Transverse field heat treatment annealing method
The preparation of linear amorphous nanocrystalline alloy inductance core by transverse field heat treatment annealing is made by using the previous permalloy magnetic field treatment method. The magnetic permeability of the core μ e is mainly determined by the size of the external magnetic field. Due to the cumbersome processing of this type of inductor core and the relatively small linear range, except for inductance devices with high linearity requirements, most of the iron cores processed by this method are not used as inductors, and the market demand is not too large, so there is not much description.
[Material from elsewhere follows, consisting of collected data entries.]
Lemma flight_amounts fl : 0 <= max_price -> flight_ok fl ->
  0 <= granted fl id /\ 0 <= pending fl id <= max_price /\ spent fl id <= granted fl id.
Proof.
  intros Hm Hfl. assert (forall bid, price_ok id bid -> 0 <= bid) as Hpos by (intros; by apply price_bound).
  unfold granted, spent, pending, owed, flight_ok in *. destruct (fl_thread fl) as [i ctx|pr|[[r n] ctx]|[pr|]]; try lia.
  - pose proof (holding_nonneg price_ok pr id Hfl Hpos). destruct pr as [|i bid k|[] i bid k]; try lia.
    destruct Hfl as (Hp & _ & Hk). pose proof (on_bound i bid Hm Hp). pose proof (holding_nonneg price_ok k id Hk Hpos).
    cbn [holding]. lia.
  - destruct Hfl as (Hc & _ & Hr). specialize (Hc id Hpos). cbn [fst snd] in Hr. destruct (bid_response ctx); [|lia].
    specialize (Hr ltac:(eauto)). unfold charge in *. rewrite (proj2 (Nat.ltb_ge n 7)), (proj2 (Nat.ltb_ge n 8)) in * by lia. lia.
  - pose proof (holding_nonneg price_ok pr id Hfl Hpos). lia.
Qed.
Module Oracle.
#[export] Instance segments : UserSegmentRepository unit (Result (list SegmentId) string) := {| segments_for _ _ r := (r, tt) |}.
#[export] Instance capper : FrequencyCapper unit FreqCapOutcome := {| fc_check _ _ _ _ _ out := (out, tt) |}.
End Oracle.

Section Refinement.
Import Oracle.
Context {Value : Type} `{JsonValue Value} {B : Type} `{Bitmap B} {C : Type} `{KVCache C string (list SegmentId)}.
Context {Sc : Type} `{Scorer Sc} {P : Type} `{BudgetPacer P} {N : Type} `{NoticeUrlBuilder N}.
Context {U : Type} `{KVCache U Z (Z * Z)} {M : Type} `{KVCache M string U} {Wt : Type} `{Mpsc Wt InProcess.WriteBehindOp}.
Context (heap_order : list AdCandidate -> list AdCandidate).
Context (env : Env RedisSegmentRepo.Env (InProcess.Env RedisCapper.Env)) (deadline_ms : Z).
Local Notation Capper := (ServerCapper M Wt).
Local Notation Shared := (World B C RedisCapper.Shared Sc Capper P).
Local Notation OracleEnv := (Env (Result (list SegmentId) string) FreqCapOutcome).
Local Notation ServerStage := (Stage Value B C RedisCapper.Shared Sc Capper P).
Local Notation OracleStage := (Stage Value B C unit Sc unit P).
Implicit Types (ctx : BidContext Value B) (w : Shared) (e : OracleEnv).

Definition agrees e : Prop := en_clock e = en_clock env /\ en_secs e = en_secs env.

Lemma agrees_secs e : agrees e -> en_secs e = en_secs env.
Proof. by intros []. Qed.

(** A stage computes the same from the forgotten world. *)
Local Notation mimics := (mimics_with tt tt).

(** So does a run of several, under every oracle that agrees and satisfies [Q]. *)
Definition simulates (i : nat) (Q : OracleEnv -> Prop) (stages : list ServerStage) (stages' : OracleEnv -> list OracleStage)
    ctx w : Prop :=
  forall e, agrees e -> Q e ->
    run_stages e deadline_ms i (stages' e) ctx (forget w) =
    let '(r, ctx', w') := run_stages env deadline_ms i stages ctx w in (r, ctx', forget w').

Lemma simulates_step i Q st st' stages stages' ctx w :
  (forall e, agrees e -> Q e -> mimics st (st' e) ctx w) ->
  (let '(_, ctx', w') := stage_execute st ctx w in simulates (S i) Q stages stages' ctx' w') ->
  simulates i Q (st :: stages) (fun e => st' e :: stages' e) ctx w.
Proof.
  intros Hst Hrest e He Hq. specialize (Hst e He Hq). unfold mimics_with in Hst. cbn [run_stages].
  rewrite (proj1 He). destruct (_ <=? _); [done|]. rewrite Hst.
  destruct (stage_execute st ctx w) as [[[[]|x] ctx'] w']; [|done]. destruct (outcome ctx'); [|done|]; by apply Hrest.
Qed.

Definition oracle (segs : Result (list SegmentId) string) (outs : nat -> FreqCapOutcome) e : Prop :=
  en_segments e = segs /\ en_cap e = outs.

Lemma simulates_exists i segs st st' stages stages' ctx w :
  (forall outs e, agrees e -> oracle segs outs e -> mimics st (st' e) ctx w) ->
  (let '(_, ctx', w') := stage_execute st ctx w in exists outs, simulates (S i) (oracle segs outs) stages stages' ctx' w') ->
  exists outs, simulates i (oracle segs outs) (st :: stages) (fun e => st' e :: stages' e) ctx w.
Proof.
  intros Hst Hrest. destruct (stage_execute st ctx w) as [[r ctx'] w'] eqn:E. destruct Hrest as [outs Hrest].
  exists outs. apply simulates_step; [by intros; eapply Hst|]. by rewrite E.
Qed.

Lemma enrichment_mimics ctx w e :
  (forall user, ctx_user_id ctx = Some user -> en_segments e = (segments_for (w_repo w) user (en_segments env)).1) ->
  mimics (followed_by sync_capper (user_enrichment env)) (user_enrichment e) ctx w.
Proof.
  intros He. unfold mimics_with. cbn [stage_execute followed_by user_enrichment with_parts w_catalog].
  change (ctx_user_id (set_catalog ctx (Some (w_catalog w)))) with (ctx_user_id ctx).
  destruct (ctx_user_id ctx) as [user|]; [|done]. specialize (He user eq_refl).
  unfold get_or_fetch. cbn [segments_for Oracle.segments w_cache w_repo]. rewrite He.
  destruct (kv_get _ _) as [ids|]; [done|]. by destruct (segments_for _ _ _) as [[ids|x] s].
Qed.

Lemma imap_pair_fst {A} (l : list A) : (imap pair l).*1 = seq 0 (length l).
Proof.
  apply list_eq. intros i. rewrite list_lookup_fmap, list_lookup_imap.
  destruct (l !! i) as [x|] eqn:E; simpl.
  - symmetry. apply lookup_seq. split; [done|]. by eapply lookup_lt_Some.
  - symmetry. apply lookup_ge_None. rewrite length_seq. by apply lookup_ge_None.
Qed.

Lemma cap_imp_ext user dt hour (cap cap' : nat -> FreqCapOutcome) st entries :
  (forall i, i ∈ entries.*1 -> cap i = cap' i) ->
  fold_map (cap_imp user dt hour cap) st entries = fold_map (cap_imp user dt hour cap') st entries.
Proof.
  revert st; induction entries as [|[i l] entries IH]; intros st He; [done|]. cbn [fold_map].
  assert (cap_imp user dt hour cap st (i, l) = cap_imp user dt hour cap' st (i, l)) as ->.
  { unfold cap_imp. destruct st, l; [done|]. by rewrite (He i) by set_solver. }
  destruct (cap_imp _ _ _ _ _ _) as [st' l']. rewrite IH; [done|]. intros j Hj. apply He. set_solver.
Qed.

(** The outcomes of one run of the capping loop, as an oracle. *)
Lemma capping_oracle (f : Capper) log user dt hour entries : NoDup entries.*1 ->
  exists outs : nat -> FreqCapOutcome,
    fold_map (cap_imp user dt hour outs) (tt, log) entries =
    let '((_, log'), cs) := fold_map (cap_imp user dt hour (en_cap env)) (f, log) entries in ((tt, log'), cs).
Proof.
  revert f log; induction entries as [|[i l] entries IH]; intros f log Hn; [by exists (fun _ => SkippedTimeout)|].
  rewrite fmap_cons, NoDup_cons in Hn. destruct Hn as [Hi Hn]. cbn [fold_map].
  set (out := (fc_check f user l dt hour (en_cap env i)).1).
  destruct (cap_imp user dt hour (en_cap env) (f, log) (i, l)) as [[f1 log1] l1] eqn:E1.
  destruct (IH f1 log1 Hn) as [outs Houts]. exists (fun j => if decide (j = i) then out else outs j).
  assert (cap_imp user dt hour (fun j => if decide (j = i) then out else outs j) (tt, log) (i, l) = ((tt, log1), l1)) as ->.
  { unfold cap_imp in *. cbn [fst] in *. destruct l as [|c l]; [by injection E1 as _ <- <-|].
    cbn [fc_check Oracle.capper]. rewrite decide_True by done. unfold out.
    destruct (fc_check f user (c :: l) dt hour (en_cap env i)) as [o f']. cbn [fst].
    by destruct o; injection E1 as _ <- <-. }
  rewrite (cap_imp_ext user dt hour _ outs).
  - rewrite Houts. by destruct (fold_map (cap_imp user dt hour (en_cap env)) _ _) as [[? ?] ?].
  - intros j Hj. rewrite decide_False; [done|]. intros ->. done.
Qed.

Lemma capping_mimics ctx w : exists outs, forall e, agrees e -> en_cap e = outs ->
  mimics (followed_by sync_repo (freq_cap env)) (freq_cap e) ctx w.
Proof.
  unfold mimics_with. cbn [stage_execute followed_by freq_cap]. destruct (ctx_user_id ctx) as [user|].
  2:{ by exists (fun _ => SkippedTimeout). }
  set (dt := match ctx_devicetype ctx with Some dt => device_type dt | None => 0 end).
  destruct (capping_oracle (w_capper w) (freq_cap_results ctx) user dt (current_hour_of_day (en_secs env))
    (imap pair (candidates ctx))) as [outs Houts].
  { rewrite imap_pair_fst. apply NoDup_seq. }
  exists outs. intros e [_ Hs] <-. rewrite Hs. unfold each_imp.
  change (fold_map _ (w_capper (forget w), freq_cap_results ctx) (imap pair (candidates ctx)))
    with (fold_map (cap_imp user dt (current_hour_of_day (en_secs env)) (en_cap e)) (tt, freq_cap_results ctx) (imap pair (candidates ctx))).
  rewrite Houts.
  change (fold_map _ (w_capper w, freq_cap_results ctx) (imap pair (candidates ctx)))
    with (fold_map (cap_imp user dt (current_hour_of_day (en_secs env)) (en_cap env)) (w_capper w, freq_cap_results ctx) (imap pair (candidates ctx))).
  by destruct (fold_map (cap_imp user dt _ (en_cap env)) _ _) as [[f log] cs].
Qed.

(** Every run of the server's pipeline is, but for the Redis state, a run of the
    pipeline on the answers the repository and the capper gave. *)
Lemma server_runs_refine (top_k : nat) (builder : N) (exchange_id : string) ctx w :
  exists e, agrees e /\
    (forall user, ctx_user_id ctx = Some user -> en_segments e = (segments_for (w_repo w) user (en_segments env)).1) /\
    execute e deadline_ms (bid_pipeline heap_order e top_k builder exchange_id) ctx (forget w) =
    let '(r, ctx', w') := execute env deadline_ms (server_pipeline heap_order env top_k builder exchange_id) ctx w in
    (r, ctx', forget w').
Proof.
  set (segs := match ctx_user_id ctx with Some user => (segments_for (w_repo w) user (en_segments env)).1 | None => Ok [] end).
  enough (exists outs, simulates 0 (oracle segs outs) (server_pipeline heap_order env top_k builder exchange_id)
    (fun e => bid_pipeline heap_order e top_k builder exchange_id) ctx w) as [outs Hs].
  { exists {| en_clock := en_clock env; en_secs := en_secs env; en_segments := segs; en_cap := outs |}.
    split_and!; [done|by intros user Hu; cbn; unfold segs; rewrite Hu|by apply Hs]. }
  apply simulates_exists; [intros; by eapply plain_mimics, agrees_secs|].
  assert (ctx_user_id (stage_execute request_validation ctx w).1.2 = ctx_user_id ctx /\
          (stage_execute request_validation ctx w).2 = w) as [Hu Hw].
  { cbn [stage_execute request_validation]. by repeat case_goal. }
  destruct (stage_execute request_validation ctx w) as [[r0 ctx0] w0]. cbn [fst snd] in Hu, Hw. subst w0.
  apply simulates_exists.
  { intros outs e _ [He _]. apply enrichment_mimics. intros user Huser. rewrite He. unfold segs. by rewrite <- Hu, Huser. }
  destruct (stage_execute _ ctx0 w) as [[r1 ctx1] w1].
  do 3 (apply simulates_exists; [intros; by eapply plain_mimics, agrees_secs|]; destruct (stage_execute _ _ _) as [[? ?] ?]).
  match goal with |- exists outs, simulates 5 _ _ _ ?c ?w => destruct (capping_mimics c w) as [outs Ho] end.
  exists outs. apply simulates_step; [intros e He [_ Hq]; by apply Ho|]. destruct (stage_execute _ _ _) as [[? ?] ?].
  do 3 (apply simulates_step; [intros; by eapply plain_mimics, agrees_secs|]; destruct (stage_execute _ _ _) as [[? ?] ?]).
  intros e _ _. done.
Qed.
End Refinement.

(** ** The process and its events *)

Section Process.
Context {Value : Type} `{JsonValue Value} {B : Type} `{Bitmap B} {C : Type} `{KVCache C string (list SegmentId)}.
Context {Sc : Type} `{Scorer Sc} {N : Type} `{NoticeUrlBuilder N} {A : Type} `{ExchangeAdapter A Value}.
Context {U : Type} `{KVCache U Z (Z * Z)} {M : Type} `{KVCache M string U} {Wt : Type} `{Mpsc Wt InProcess.WriteBehindOp}.
Context {K : Type} `{EventPublisher K} {Ch : Type} `{Mpsc Ch RedisCapper.ImpressionEvent} {R : Type} `{Redis R}.
Context {Mac : Type} `{Hmac Mac} {X : Type} `{Hex X} {D : Type} `{DedupStore D} (mac : Mac) (hex : X).
Context (heap_order : list AdCandidate -> list AdCandidate).
Local Notation Capper := (ServerCapper M Wt).
Local Notation Shared := (World B C RedisCapper.Shared Sc Capper Local.LocalBudgetPacer).
Local Notation ServerEnv := (BidEnv RedisSegmentRepo.Env (InProcess.Env RedisCapper.Env)).

(** What does not change while the process runs. *)
Record Service := {
  se_bid : BidService N A;
  se_gate : WinNoticeGateService;
  se_bid_timeout : Duration;
  se_win_timeout : Duration;
}.

(** [ps_local]: the counters and the write-behind queue of the in-process capper,
    when it is enabled.  [ps_counters] is the Redis server's side. *)
Record Process := {
  ps_tables : Loader.Shared B Local.LocalBudgetPacer;
  ps_cache : C;
  ps_redis : RedisCapper.Shared;
  ps_scorer : Sc;
  ps_local : option (M * Wt);
  ps_publisher : K;
  ps_dedup : D;
  ps_recorder : Ch;
  ps_counters : R;
  ps_p95_ms : Z;
  ps_shed : LoadShedTracker;
  ps_prev : Z * Z;
}.

Definition capper_of (redis : RedisCapper.Shared) (local : option (M * Wt)) : Capper :=
  match local with
  | None => Plain redis
  | Some (counters, tx) =>
      Layered {| InProcess.ip_fallback := redis; InProcess.ip_counters := counters; InProcess.ip_write_tx := tx |}
  end.
Definition local_of (c : Capper) : option (M * Wt) :=
  match c with Plain _ => None | Layered l => Some (InProcess.ip_counters l, InProcess.ip_write_tx l) end.

Definition world_of (p : Process) : Shared := {|
  w_catalog := sh_catalog (ps_tables p); w_cache := ps_cache p; w_repo := ps_redis p; w_scorer := ps_scorer p;
  w_capper := capper_of (ps_redis p) (ps_local p); w_pacer := sh_pacer (ps_tables p) |}.

Definition with_world (p : Process) (w : Shared) (k : K) (shed : LoadShedTracker) : Process := {|
  ps_tables := {| sh_catalog := sh_catalog (ps_tables p); sh_registry := sh_registry (ps_tables p);
                  sh_pacer := w_pacer w; consecutive_failures := consecutive_failures (ps_tables p) |};
  ps_cache := w_cache w; ps_redis := w_repo w; ps_scorer := w_scorer w; ps_local := local_of (w_capper w);
  ps_publisher := k; ps_dedup := ps_dedup p; ps_recorder := ps_recorder p; ps_counters := ps_counters p;
  ps_p95_ms := ps_p95_ms p; ps_shed := shed; ps_prev := ps_prev p |}.

Definition stages_of (sv : BidService N A) (env : ServerEnv) : list (Stage Value B C RedisCapper.Shared Sc Capper Local.LocalBudgetPacer) :=
  server_pipeline heap_order (bn_env env) (bv_top_k sv) (bv_builder sv) (adapter_id (bv_adapter sv)).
Non gap wide constant conductivity inductance materials and devices: Iron based amorphous non gap wide constant conductivity inductance devices are a new application field of Fe based amorphous alloy materials. Although there were research reports in this field both domestically and internationally in the 1980s, it did not achieve industrialization, application, and commercialization. Since the 1990s, the United States, Japan, South Korea, and other countries have successively used the United States' Fe based amorphous alloy to develop amorphous alloy inductance iron core series for high-frequency inductance devices such as AMC, AMB, etc AMS and other inductors have the following performance characteristics: low high-frequency loss; High magnetic permeability; High saturation magnetic induction Bs; Small size; It has linear permeability within a certain magnetic field range and is widely used in switching power supplies (SMPS), DC/DC, AC/DC converters, UPS, noise suppressors, etc. We have developed and applied this type of gap free wide constant conductivity inductance material based on Fe based amorphous alloy 2605S-2. Through material and processing technology research, we have developed an effective magnetic permeability range of μ e from 200 to 20000, with an outer diameter of the iron core specification φ 16~50mm, inner diameter φ The 8-30mm and 8-30mm series of gapless wide constant conductivity inductance devices meet the requirements of different users.